Task instructions: Whenever a line in the listing below holds the string "ClipOf", include it in the count. Say how many such lines there are and nothing more.

Records for the task:
(** ** One pass after another *)

(** The first frame, from a receiver that holds no reader *)
Lemma nextSample_fresh rewindEOF l h x rest :
  reader l = None ->
  ClipOf (buffer l) h (x :: rest) ->
  err (nextSample rewindEOF l) = None
  /\ Data (sample (nextSample rewindEOF l)) = fst x
  /\ depth (nextSample rewindEOF l) = 1%nat
  /\ JustReturned h (x :: rest) 0 (self (nextSample rewindEOF l)).
Proof.
  intros Hr (r0 & Hnew & Hreads).
  inversion Hreads as [|? r1 frame header fs Hparse Hrest]; subst.
  assert (Hopen : openIfNil l
                  = Ok (r0, set_ivfTimebase (set_reader l (Some r0)) (timebaseOf h))).
  { unfold openIfNil. rewrite Hr, Hnew. reflexivity. }
  rewrite (nextSample_frame rewindEOF l _ _ _ _ _ Hopen Hparse).
  cbn. repeat split.
  exists r1, [], (frame, header), rest. cbn. repeat split. exact Hrest.
Qed.

Lemma NextSample_step l h fs j :
  ClipOf (buffer l) h fs ->
  JustReturned h fs j l ->
  let k := List.length fs in
  let p := NextSample l in
  err p = None
  /\ (exists header, nth_error fs (S j mod k) = Some (Data (sample p), header))
  /\ JustReturned h fs (S j mod k) (self p).
Proof.
  intros Hclip (r & before & x & rest & Hfs & Hlen & Hr & Hreads & Hts & Htb) k p.
  assert (Hk : k = (List.length before + S (List.length rest))%nat).
  { unfold k. rewrite Hfs, length_app. reflexivity. }
  assert (Hopen : openIfNil l = Ok (r, l)).
  { unfold openIfNil. rewrite Hr. reflexivity. }
  inversion Hreads as [? r1 Hparse|? r1 frame header rest' Hparse Hrest]; subst rest.
  - (* the clip is exhausted: reopen and take its first frame *)
    assert (Hj : (S j mod k = 0)%nat).
    { rewrite Hk, <- Hlen. cbn [List.length].
      replace (List.length before + 1)%nat with (S (List.length before)) by lia.
      apply Nat.Div0.mod_same. }
    unfold p, NextSample. rewrite (nextSample_rewind l _ _ _ Hopen Hparse).
    destruct fs as [|x0 fs0]; [destruct before; discriminate|].
    assert (Hclip' : ClipOf (buffer (set_reader l None)) h (x0 :: fs0)) by exact Hclip.
    destruct (nextSample_fresh false (set_reader l None) h x0 fs0 eq_refl Hclip')
      as (He & Hd & _ & Hinv).
    rewrite Hj. cbn [err sample self nested]. repeat split.
    + exact He.
    + exists (snd x0). cbn. rewrite Hd. destruct x0; reflexivity.
    + exact Hinv.
  - (* the next frame of the pass *)
    assert (Hj : (S j mod k = S j)%nat).
    { apply Nat.mod_small. rewrite Hk, <- Hlen. cbn. lia. }
    unfold p, NextSample. rewrite (nextSample_frame true l _ _ _ _ _ Hopen Hparse).
    rewrite Hj. cbn [err sample self deliver Data]. repeat split.
    + exists header. rewrite Hfs.
      rewrite nth_error_app2 by lia.
      replace (S j - List.length before)%nat with 1%nat by lia. reflexivity.
    + exists r1, (before ++ [x]), (frame, header), rest'.
      repeat split.
      * rewrite Hfs, <- app_assoc. reflexivity.
      * rewrite length_app. cbn. lia.
      * exact Hrest.
      * cbn. exact Htb.
Qed.

Lemma JustReturned_nth h fs j l :
  JustReturned h fs j l ->
  exists frame header,
    nth_error fs j = Some (frame, header) /\ lastTimestamp l = Timestamp header.
Proof.
  intros (r & before & [frame header] & rest & Hfs & Hlen & _ & _ & Hts & _).
  exists frame, header. split; [|exact Hts].
  rewrite Hfs, nth_error_app2 by lia.
  replace (j - List.length before)%nat with 0%nat by lia. reflexivity.
Qed.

Output below: 3